Minimalist theory emphasizes the necessity to build upon the learner's experience (c.f., Knowles, Rogers). Carroll (1990) states: "Adult learners are not blank slates; they don't have funnels in their heads; they have little patience for being treated as "don't knows"... New users are always learning computer methods in the context of specific preexisting goals and expectations." (p. 11) Carroll also identifies the roots of minimalism in the constructivism of Bruner and Piaget.

The critical idea of minimalist theory is to minimize the extent to which instructional materials obstruct learning and focus the design on activities that support learner-directed activity and accomplishment. Carroll feels that training developed on the basis of other instructional theories (e.g., Gagne, Merrill) is too passive and fails to exploit the prior knowledge of the learner or use errors as learning opportunities.

Conceptual Model

Not applicable.

Favorite Methods

Experimental research.

Scope and Application

Minimalist theory is based upon studies of people learning to use a diverse range of computer applications including word processing, databases, and programming. It has been extensively applied to the design of computer documentation (e.g., Nowaczyk & James, 1993, van der Meij & Carroll, 1995). Carroll (1998) includes a survey of applications as well as analysis of the framework in practice and theory.
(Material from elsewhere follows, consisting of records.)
(** [mapTo2d] on an array that fits.  With [nj > 0] and at most [ni * nj]
    values the call returns a matrix of [ni] rows of [nj] elements; value [k]
    sits in cell [(k / nj, k mod nj)]; the cells past the last value hold 0;
    and when the array has exactly [ni * nj] values, row [r] is the block
    of [nj] values that starts at [r * nj], so that the rows laid end to
    end are the array again. *)
Theorem mapTo2d_spec (v : list T) (ni nj : nat) :
  0 < nj -> length v <= ni * nj ->
  exists arr2d,
    mapTo2d v ni nj = Some arr2d /\
    has_shape arr2d ni nj /\
    (forall k a, nth_error v k = Some a ->
                 cell arr2d (k / nj) (k mod nj) = Some a) /\
    (forall r c, r < ni -> c < nj -> length v <= r * nj + c ->
                 cell arr2d r c = Some (of_Z 0)) /\
    (length v = ni * nj -> concat arr2d = v) /\
    (length v = ni * nj ->
     forall r, r < ni -> nth_error arr2d r = Some (firstn nj (skipn (r * nj) v))).
Proof.
  intros Hnj Hlen.
  destruct (@mapTo2d_loop v ni nj (length v) Hnj (le_n _) Hlen) as [arr [E [Hs Hc]]].
  exists arr. split; [exact E|]. split; [exact Hs|]. split; [|split; [|split]].
  - intros k a Hk.
    assert (Hk' : k < length v) by (apply nth_error_Some; congruence).
    assert (Hdiv : k / nj < ni) by (apply Nat.Div0.div_lt_upper_bound; lia).
    assert (Hmod : k mod nj < nj) by (apply Nat.mod_upper_bound; lia).
    rewrite Hc by assumption.
    replace (k / nj * nj + k mod nj) with k
      by (rewrite (Nat.div_mod_eq k nj) at 1; lia).
    replace (k <? length v)%nat with true by (symmetry; apply Nat.ltb_lt; lia).
    rewrite (nth_error_nth _ _ _ Hk). reflexivity.
  - intros r c Hr Hc' Hk. rewrite Hc by assumption.
    replace (r * nj + c <? length v)%nat with false
      by (symmetry; apply Nat.ltb_ge; lia).
    reflexivity.
  - intros Hfull.
    rewrite (@concat_cells T (fun k => nth k v (of_Z 0)) nj arr ni Hs).
    + rewrite <- Hfull. apply map_nth_seq_id.
    + intros r c Hr Hc'. rewrite Hc by assumption.
      replace (r * nj + c <? length v)%nat with true; [reflexivity|].
      symmetry. apply Nat.ltb_lt. nia.
  - intros Hfull r Hr. destruct Hs as [Hl Hf].
    destruct (nth_error arr r) as [row|] eqn:Er;
      [|apply nth_error_None in Er; lia].
    f_equal. apply nth_error_ext. intros c.
    assert (Hrow : length row = nj).
    { rewrite Forall_forall in Hf. apply Hf. eapply nth_error_In; exact Er. }
    rewrite nth_error_firstn.
    destruct (Nat.ltb_spec c nj) as [Hlt|Hge].
    + specialize (Hc r c Hr Hlt). unfold cell in Hc. rewrite Er in Hc.
      cbn [obind] in Hc. rewrite Hc, nth_error_skipn.
      replace (r * nj + c <? length v)%nat with true
        by (symmetry; apply Nat.ltb_lt; nia).
      symmetry. apply nth_error_nth'. nia.
    + apply nth_error_None. lia.
Qed.

(** [mapTo2d] leaves defined behaviour exactly when the array holds more
    than [ni * nj] values: a write beyond the last row, or, with [nj = 0]
    and a value to place, a division by zero. *)
Theorem mapTo2d_None_iff (v : list T) (ni nj : nat) :
  mapTo2d v ni nj = None <-> ni * nj < length v.
Proof.
  split.
  - intros E. destruct (Nat.lt_ge_cases (ni * nj) (length v)) as [H|H]; [exact H|].
    destruct nj as [|nj].
    + rewrite Nat.mul_0_r in H. destruct v; [|simpl in H; lia].
      discriminate E.
    + destruct (@mapTo2d_loop v ni (S nj) (length v)) as [arr [E' _]]; [lia|lia|lia|].
      unfold mapTo2d in E. congruence.
  - intros H. unfold mapTo2d.
    replace (length v) with (ni * nj + S (length v - ni * nj - 1)) by lia.
    rewrite seq_app, fold_left_app. cbn [seq fold_left Nat.add].
    destruct nj as [|nj].
    + rewrite Nat.mul_0_r. cbn [seq fold_left Nat.eqb].
      match goal with |- context [obind ?o _] => destruct o end;
        cbn [obind]; apply fold_left_None; reflexivity.
    + destruct (@mapTo2d_loop v ni (S nj) (ni * S nj)) as [arr [E [Hs _]]]; [lia|lia|lia|].
      rewrite E. cbn [obind Nat.eqb].
      destruct (nth_error v (ni * S nj)) as [a|] eqn:Ea;
        [|apply nth_error_None in Ea; lia].
      cbn [obind]. rewrite Nat.div_mul by lia.
      rewrite (proj2 (set2d_spec ni (ni * S nj mod S nj) a Hs)) by lia.
      apply fold_left_None. reflexivity.
Qed.

(** [indexToPair] and the flat index are inverse to each other: for
    [0 < Nj] the pair [(i, j)] of an index satisfies [index = i * Nj + j]
    with [j < Nj], and the index [i * Nj + j] of a pair with [j < Nj] is
    mapped back to [(i, j)]. *)
Theorem indexToPair_roundtrip (this : Grib T) (index : nat) :
  (0 < m_nj this < 2 ^ 64)%Z ->
  let nj := Z.to_nat (m_nj this) in
  (exists i j, indexToPair this index = Some (i, j) /\
               index = i * nj + j /\ j < nj) /\
  (forall i j, j < nj -> indexToPair this (i * nj + j) = Some (i, j)).
Proof.
  intros Hnj nj. unfold indexToPair, size_t_of_long.
  rewrite Z.mod_small by lia. fold nj.
  assert (Hpos : 0 < nj) by (unfold nj; lia).
  destruct (nj =? 0)%nat eqn:E0; [apply Nat.eqb_eq in E0; lia|].
  split.
  - exists (index / nj), (index mod nj). split; [reflexivity|]. split.
    + rewrite (Nat.div_mod_eq index nj) at 1. lia.
    + apply Nat.mod_upper_bound. lia.
  - intros i j Hj.
    rewrite Nat.div_add_l, Nat.div_small, Nat.add_0_r by lia.
    rewrite Nat.add_comm, Nat.Div0.mod_add, Nat.mod_small by lia.
    reflexivity.
Qed.

(** [longitude2d] and [indexToPair] agree: on a grid whose longitudes fit
    in [Ni * Nj], the matrix has [Ni] rows of [Nj] elements and the
    longitude at flat index [index] is found at the pair that
    [indexToPair] gives for it. *)
Theorem longitude2d_indexToPair (this : Grib T) :
  (0 < m_nj this < 2 ^ 64)%Z -> (0 <= m_ni this < 2 ^ 64)%Z ->
  (Z.of_nat (length (m_longitude this)) <= m_ni this * m_nj this)%Z ->
  exists arr2d,
    longitude2d this = Some arr2d /\
    has_shape arr2d (Z.to_nat (m_ni this)) (Z.to_nat (m_nj this)) /\
    forall index a, nth_error (m_longitude this) index = Some a ->
      exists i j, indexToPair this index = Some (i, j) /\ cell arr2d i j = Some a.
Proof.
  intros Hnj Hni Hlen. unfold longitude2d, indexToPair, size_t_of_long, mapTo2d.
  rewrite !Z.mod_small by lia.
  set (ni := Z.to_nat (m_ni this)). set (nj := Z.to_nat (m_nj this)).
  destruct (@mapTo2d_loop (m_longitude this) ni nj (length (m_longitude this)))
    as [arr [E [Hs Hc]]]; [unfold nj; lia|lia|unfold ni, nj; nia|].
  exists arr. split; [exact E|]. split; [exact Hs|].
  intros index a Ha.
  destruct (nj =? 0)%nat eqn:E0; [apply Nat.eqb_eq in E0; unfold nj in E0; lia|].
  eexists _, _. split; [reflexivity|].
  assert (Hk : index < length (m_longitude this)) by (apply nth_error_Some; congruence).
  assert (Hdiv : index / nj < ni)
    by (apply Nat.Div0.div_lt_upper_bound; unfold ni, nj; nia).
  assert (Hmod : index mod nj < nj) by (apply Nat.mod_upper_bound; unfold nj; lia).
  rewrite Hc by assumption.
  replace (index / nj * nj + index mod nj) with index
    by (rewrite (Nat.div_mod_eq index nj) at 1; lia).
  replace (index <? length (m_longitude this))%nat with true
    by (symmetry; apply Nat.ltb_lt; lia).
  rewrite (nth_error_nth _ _ _ Ha). reflexivity.
Qed.
Lemma Woven_fragments n : forall rest cur,
  length rest <= n ->
  Woven (cur ++ rest)
        (List.filter nonempty (map trim (fragments_go 0 cur rest))).
Proof.
  induction n as [|n IH]; intros [|c rest] cur Hn; simpl in Hn; try lia;
    try (rewrite app_nil_r; apply Woven_fragment).
  destruct (List.find (fun op => starts_with op (c :: rest)) operators)
    as [op|] eqn:Hfind.
  - destruct (fragments_go_operator cur _ _ _ Hfind) as (Hin & E & ->).
    pose proof (operators_nonempty _ Hin) as Hpos.
    assert (Hlen : length (drop (length op) (c :: rest)) <= n)
      by (rewrite length_drop; simpl; lia).
    revert E Hlen. generalize (drop (length op) (c :: rest)) as rest'.
    intros rest' -> Hlen. cbn [map].
    change (trim cur :: ?l) with ([trim cur] ++ l). rewrite List.filter_app.
    apply Woven_app; [apply Woven_fragment|].
    rewrite <- (app_nil_l (List.filter _ _)).
    apply Woven_app.
    + constructor. now apply SeparatorsOnly_operator.
    + apply (IH _ []). exact Hlen.
  - cbn [fragments_go]. rewrite Hfind.
    replace (cur ++ c :: rest) with ((cur ++ [c]) ++ rest)
      by now rewrite <- app_assoc.
    apply IH. lia.
Qed.

Lemma Woven_lines rest : forall cur,
  Woven (cur ++ rest)
        (flat_map (fun l => List.filter nonempty (map trim (fragments l)))
                  (lines_go cur rest)).
Proof.
  induction rest as [|c rest IH]; intros cur.
  - simpl. rewrite !app_nil_r. apply (Woven_fragments (length cur) cur []). lia.
  - cbn [lines_go]. destruct (N.eqb_spec c LF) as [->|Hc].
    + cbn [flat_map].
      change (cur ++ LF :: rest) with (cur ++ [LF] ++ rest).
      apply Woven_app; [apply (Woven_fragments (length cur) cur []); lia|].
      rewrite <- (app_nil_l (flat_map _ _)).
      apply Woven_app; [|apply (IH [])].
      constructor. apply so_space; [reflexivity|constructor].
    + replace (cur ++ c :: rest) with ((cur ++ [c]) ++ rest)
        by now rewrite <- app_assoc.
      apply IH.
Qed.

Lemma splitCommands_Woven s : Woven s (splitCommands s).
Proof.
  rewrite splitCommands_reference. unfold splitCommands_spec.
  rewrite filter_map_flat_map. apply (Woven_lines s []).
Qed.

Lemma Woven_weave s es :
  Woven s es ->
  exists gaps,
    length gaps = Datatypes.S (length es)
    /\ forallb separators_only gaps = true
    /\ s = weave gaps es.
Proof.
  induction 1 as [g Hg|g e s es Hg _ (gaps & Hlen & Hall & ->)].
  - exists [g]. simpl. rewrite (separators_only_complete _ Hg). auto.
  - exists (g :: gaps). simpl. rewrite (separators_only_complete _ Hg).
    rewrite Hlen. destruct gaps; [discriminate Hlen|]. auto.
Qed.

End Weaving.

(** X1. The command line is its commands, in the order of the result,
    with a gap before each of them and after the last, and every gap is
    made of white space and operators only: [splitCommands] drops nothing
    else, adds nothing and reorders nothing. *)
Theorem splitCommands_weave (s : jsstring) :
  exists gaps : list jsstring,
    length gaps = Datatypes.S (length (splitCommands s))
    /\ forallb separators_only gaps = true
    /\ s = weave gaps (splitCommands s).
Proof. apply Woven_weave, splitCommands_Woven. Qed.

(** X2. [splitCommands] returns no command exactly for the inputs made of
    operators and white space only. *)
Theorem splitCommands_empty_iff (s : jsstring) :
  splitCommands s = [] <-> separators_only s = true.
Proof.
  split.
  - intros E. pose proof (splitCommands_Woven s) as HW. rewrite E in HW.
    inversion HW; subst. now apply separators_only_complete.
  - intros H. apply splitCommands_SeparatorsOnly.
    now apply separators_only_spec.
Qed.

(** ** The entries of the result *)

Section Entries.

Import Reference.
Implicit Types s t cur rest line e f g R : jsstring.

(** No operator starts anywhere in [s]. *)
Definition NoStart s : Prop :=
  forall i op, In op operators -> starts_with op (drop i s) = false.

Lemma starts_with_nil op : In op operators -> starts_with op [] = false.
Proof. intros [<-|[<-|[<-|[]]]]; reflexivity. Qed.

Lemma NoStart_fragments n : forall rest cur,
  length rest <= n ->
  (forall i op, i < length cur -> In op operators ->
     starts_with op (drop i (cur ++ rest)) = false) ->
  Forall NoStart (fragments_go 0 cur rest).
Proof.
  assert (Hend : forall cur rest,
    (forall i op, i < length cur -> In op operators ->
       starts_with op (drop i (cur ++ rest)) = false) -> NoStart cur).
  { intros cur rest Hcur i op Hop.
    destruct (Nat.lt_ge_cases i (length cur)) as [Hi|Hi].
    - specialize (Hcur i op Hi Hop).
      rewrite drop_app_le in Hcur by lia.
      destruct (starts_with op (drop i cur)) eqn:E; [|reflexivity].
      now rewrite (starts_with_mono _ _ rest E) in Hcur.
    - rewrite drop_ge by lia. now apply starts_with_nil. }
  induction n as [|n IH]; intros [|c rest] cur Hn Hcur; simpl in Hn; try lia;
    try (constructor; [|constructor]; exact (Hend _ _ Hcur)).
  destruct (List.find (fun op => starts_with op (c :: rest)) operators)
    as [op|] eqn:Hfind.
  - destruct (fragments_go_operator cur _ _ _ Hfind) as (Hin & _ & ->).
    pose proof (operators_nonempty _ Hin) as Hpos.
    constructor; [exact (Hend _ _ Hcur)|].
    apply IH; [rewrite length_drop; simpl; lia|].
    intros i op' Hi. simpl in Hi. lia.
  - cbn [fragments_go]. rewrite Hfind. apply IH; [lia|].
    intros i op Hi Hop. rewrite <- app_assoc. cbn [app].
    rewrite length_app in Hi. simpl in Hi.
    destruct (Nat.eq_dec i (length cur)) as [->|Hne].
    + rewrite drop_app_length.
      exact (find_none _ _ Hfind op Hop).
    + apply Hcur; [lia|exact Hop].
Qed.

Lemma NoStart_infix a e b : NoStart (a ++ e ++ b) -> NoStart e.
Proof.
  intros H i op Hop.
  destruct (Nat.lt_ge_cases i (length e)) as [Hi|Hi].
  - specialize (H (length a + i) op Hop).
    rewrite drop_app_ge, drop_app_le in H by lia.
    replace (length a + i - length a) with i in H by lia.
    destruct (starts_with op (drop i e)) eqn:E; [|reflexivity].
    now rewrite (starts_with_mono _ _ b E) in H.
  - rewrite drop_ge by lia. now apply starts_with_nil.
Qed.

Lemma NoStart_trim f : NoStart f -> NoStart (trim f).
Proof.
  destruct (trim_infix f) as (w1 & w2 & E & _). intros H.
  rewrite E in H. exact (NoStart_infix _ _ _ H).
Qed.

Lemma In_trim x f : In x (trim f) -> In x f.
Proof.
  destruct (trim_infix f) as (w1 & w2 & E & _). intros H.
  rewrite E, !in_app_iff. auto.
Qed.

Lemma lines_no_LF rest : forall cur,
  ~ In LF cur -> Forall (fun l => ~ In LF l) (lines_go cur rest).
Proof.
  induction rest as [|c rest IH]; intros cur Hcur.
  - repeat constructor. exact Hcur.
  - cbn [lines_go]. destruct (N.eqb_spec c LF) as [->|Hc].
    + constructor; [exact Hcur|]. apply IH. simpl. tauto.
    + apply IH. rewrite in_app_iff. simpl. intuition congruence.
Qed.

Lemma fragments_within rest : forall k cur,
  Forall (fun f => forall x, In x f -> In x (cur ++ rest))
         (fragments_go k cur rest).
Proof.
  induction rest as [|c rest IH]; intros k cur.
  - repeat constructor. now rewrite app_nil_r.
  - cbn [fragments_go]. destruct k as [|k].
    + destruct (List.find _ operators).
      * constructor; [intros x Hx; rewrite in_app_iff; auto|].
        eapply Forall_impl; [apply IH|]. cbn beta.
        intros f Hf x Hx. rewrite in_app_iff. right. right.
        exact (Hf x Hx).
      * eapply Forall_impl; [apply IH|]. cbn beta.
        intros f Hf x Hx. specialize (Hf x Hx).
        now rewrite <- app_assoc in Hf.
    + eapply Forall_impl; [apply IH|]. cbn beta.
      intros f Hf x Hx. specialize (Hf x Hx).
      rewrite in_app_iff in *. simpl. tauto.
Qed.

(** The entries of [splitCommands s], one by one. *)
Lemma splitCommands_entry s e :
  In e (splitCommands s) ->
  e <> [] /\ trim e = e /\ ~ In LF e /\ NoStart e.
Proof.
  rewrite splitCommands_reference. unfold splitCommands_spec.
  intros [Hin Hne]%filter_In.
  apply in_map_iff in Hin as (f & <- & Hf).
  apply in_flat_map in Hf as (l & Hl & Hf).
  split; [|split; [apply trim_idempotent|split]].
  - unfold nonempty in Hne. now destruct (trim f).
  - pose proof (lines_no_LF s [] (fun H => H)) as HL.
    rewrite List.Forall_forall in HL. specialize (HL l Hl).
    pose proof (fragments_within l 0 []) as HF.
    rewrite List.Forall_forall in HF. specialize (HF f Hf).
    intros H%In_trim. exact (HL (HF _ H)).
  - apply NoStart_trim.
    pose proof (NoStart_fragments (length l) l [] (Nat.le_refl _)) as HN.
    rewrite List.Forall_forall in HN. apply HN; [|exact Hf].
    intros i op Hi. simpl in Hi. lia.
Qed.

Lemma lines_go_plain rest : forall cur,
  ~ In LF rest -> lines_go cur rest = [cur ++ rest].
Proof.
  induction rest as [|c rest IH]; intros cur Hr.
  - now rewrite app_nil_r.
  - cbn [lines_go]. destruct (N.eqb_spec c LF) as [->|Hc].
    + exfalso. apply Hr. now left.
    + rewrite IH by (simpl in Hr; tauto). now rewrite <- app_assoc.
Qed.

Lemma find_operator_none rest :
  (forall op, In op operators -> starts_with op rest = false) ->
  List.find (fun op => starts_with op rest) operators = None.
Proof.
  intros H. destruct (List.find _ operators) as [op|] eqn:E; [|reflexivity].
  apply find_some in E as [Hin Hsw]. now rewrite (H op Hin) in Hsw.
Qed.

Lemma fragments_go_plain rest : forall cur,
  NoStart rest -> fragments_go 0 cur rest = [cur ++ rest].
Proof.
  induction rest as [|c rest IH]; intros cur Hr.
  - now rewrite app_nil_r.
  - cbn [fragments_go]. rewrite find_operator_none by (exact (Hr 0)).
    rewrite IH; [now rewrite <- app_assoc|].
    intros i op Hop. exact (Hr (Datatypes.S i) op Hop).
Qed.

Lemma splitCommands_plain s :
  ~ In LF s -> NoStart s -> splitCommands s = List.filter nonempty [trim s].
Proof.
  intros HLF HN. rewrite splitCommands_reference. unfold splitCommands_spec.
  unfold lines. rewrite (lines_go_plain s [] HLF). cbn [app flat_map].
  unfold fragments. rewrite (fragments_go_plain s [] HN). reflexivity.
Qed.

Lemma splitCommands_of_entry s e :
  In e (splitCommands s) -> splitCommands e = [e].
Proof.
  intros (Hne & Htrim & HLF & HN)%splitCommands_entry.
  rewrite (splitCommands_plain e HLF HN), Htrim. unfold nonempty. simpl.
  now destruct e.
Qed.
Lemma scenario_run_adds_one_tagged_instance :
  List.length
    (Fake.instances_tagged EC2_TAG_NAME
       (final_of (main Fake.scenario_environ Fake.scenario_cloud)))
  = 1.
Proof.
  destruct (exactly_one_instance_is_requested Fake.scenario_environ)
    as [_ H].
  destruct (H Fake.scenario_cloud) as [_ Hcount].
  - vm_compute. reflexivity.
  - exact Hcount.
Defined.

Lemma existing_group_is_returned :
  create_security_group "vpc-1" Inputs.existing_group_cloud
  = (Returned "sg-existing", Inputs.existing_group_cloud,
     [Call (create_group_call "vpc-1")
           (Some (ClientError
                    (mk_client_error "InvalidGroup.Duplicate"
                       "The security group 'langraph-web-sg' already exists for VPC 'vpc-1'"
                       "CreateSecurityGroup")));
      Call lookup_call None]).
Proof.
  destruct duplicate_group_is_looked_up_once as [Hany _].
  destruct (Hany Fake.cloud Fake.client
              "vpc-1" Inputs.existing_group_cloud Inputs.existing_group_cloud
              (mk_client_error "InvalidGroup.Duplicate"
                 "The security group 'langraph-web-sg' already exists for VPC 'vpc-1'"
                 "CreateSecurityGroup"))
    as (_ & _ & _ & _ & H & _).
  - vm_compute. reflexivity.
  - vm_compute. reflexivity.
  - apply (H (mk_security_group "sg-existing" EC2_SECURITY_GROUP_NAME
                                "vpc-1" []) []).
    vm_compute. reflexivity.
Defined.
(** C8.  For every input buffer, width, height and scaling function:
    in row-major order the byte at linear index [i < width * height] of the
    image is the clamped, truncated [scaleFunc (inputData[i])]; in
    column-major order the pixel at [(x, y)] is the clamped, truncated
    [scaleFunc (inputData[x * height + y])]; and clamping a float means 0
    below 0, 255 above 255 and truncation in between. *)
Theorem make_greyscale_image_pixels :
  forall (T U : Type) (pixel : PixelValue U) (inputData : Z -> T)
         (scaleFunc : T -> U) (width height : Z),
  (forall i, (0 <= i < width * height)%Z ->
     nth (Z.to_nat i)
         (data (make_greyscale_image inputData scaleFunc width height ROW_MAJOR)) 0%Z
     = clamp_pixel_value (scaleFunc (inputData i)))
  /\ (forall x y, (0 <= x < width)%Z -> (0 <= y < height)%Z ->
        Mat1b_at (make_greyscale_image inputData scaleFunc width height COL_MAJOR) x y
        = clamp_pixel_value (scaleFunc (inputData (x * height + y)%Z)))
  /\ (forall v : float,
        (0 <= clamp_pixel_value v <= 255)%Z
        /\ ((v < 0)%R -> clamp_pixel_value v = 0%Z)
        /\ ((255 < v)%R -> clamp_pixel_value v = 255%Z)
        /\ ((0 <= v <= 255)%R -> clamp_pixel_value v = Int_part v)).
Proof.
  intros T U pixel inputData scaleFunc width height. split; [|split].
  - intros i Hi. simpl data.
    rewrite row_major_loop_nth by lia.
    do 3 f_equal. lia.
  - intros x y Hx Hy. unfold Mat1b_at. simpl cols. simpl data.
    replace (Z.to_nat (y * width + x))
      with (Z.to_nat y * Z.to_nat width + Z.to_nat x)%nat by nia.
    rewrite col_major_loop_nth by lia.
    rewrite !Z2Nat.id by lia. reflexivity.
  - exact clamp_pixel_value_float.
Qed.

(** A 3 by 2 buffer of integers in column-major order, scaled by a
    function that doubles. *)
Lemma make_greyscale_image_pixels_witness :
  Mat1b_at (make_greyscale_image (fun i => (100 * i - 60)%Z) (fun v => (2 * v)%Z)
              3 2 COL_MAJOR) 2 1
  = clamp_pixel_value (2 * (100 * (2 * 2 + 1) - 60))%Z
  /\ nth 4 (data (make_greyscale_image (fun i => (100 * i - 60)%Z)
                    (fun v => (2 * v)%Z) 3 2 ROW_MAJOR)) 0%Z
     = clamp_pixel_value (2 * (100 * 4 - 60))%Z.
Proof.
  destruct (make_greyscale_image_pixels Z Z PixelValue_int
              (fun i => (100 * i - 60)%Z) (fun v => (2 * v)%Z) 3 2)
    as [Hrow [Hcol _]].
  split.
  - apply (Hcol 2%Z 1%Z); lia.
  - apply (Hrow 4%Z); lia.
Defined.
Carroll (1990, chapter 5) describes an example of a guided exploration approach to learning how to use a word processor. The training materials involved a set of 25 cards to replace a 94 page manual. Each card corresponded to a meaningful task, was self-contained and included error recognition/recovery information for that task. Furthermore, the information provided on the cards was not complete, step-by-step specifications but only the key ideas or hints about what to do. In an experiment that compared the use of the cards versus the manual, users learned the task in about half the time with the cards, supporting the effectiveness of the minimalist design.


Key publications

  • Carroll, J.M. (1990). The Nurnberg Funnel. Cambridge, MA: MIT Press.
  • Carroll, J.M. (1998). Minimalism beyond the Nurnberg Funnel. Cambridge, MA: MIT Press.
  • Nowaczyk, R. & James, E. (1993). Applying minimal manual principles for documentation of graphical user interfaces. Journal of Technical Writing and Communication, 23(4), 379-388.
  • van der Meij, H. & Carroll, J.M. (1995). Principles and heuristics for designing minimalist instruction. Technical Communications, 42(2), 243-261.
  • John Carroll's home page at Virginia Tech:
  • Lazonder, A.W., Biemans, H.J.A., Wopereis, I.G.J.H.: Differences between novice and experienced users in searching information on the World Wide Web. JASIS 51 (6): 576-581 (2000).
  • Lazonder, A.W., Meij, H. van der: Error-information in tutorial documentation: Supporting users' errors to facilitate initial skill learning. International Journal Human Computer Studies 42 (2): 185-206 (1995).
  • Lazonder, A.W., Meij, H. van der: Effect of Error Information in Tutorial Documentation. Interacting with Computers 6 (1): 23-40 (1994).
  • Lazonder, A.W., Meij, H. van der: Assessment of the Minimalist Approach to Computer User Documentation. Interacting with Computers 5 (4): 355-370 (1993).
  • Lazonder, A.W., Meij, H. van der: The Minimal Manual: Is Less Really More? Internation Journal of Man-Machine Studies 39 (5): 729-752 (1993).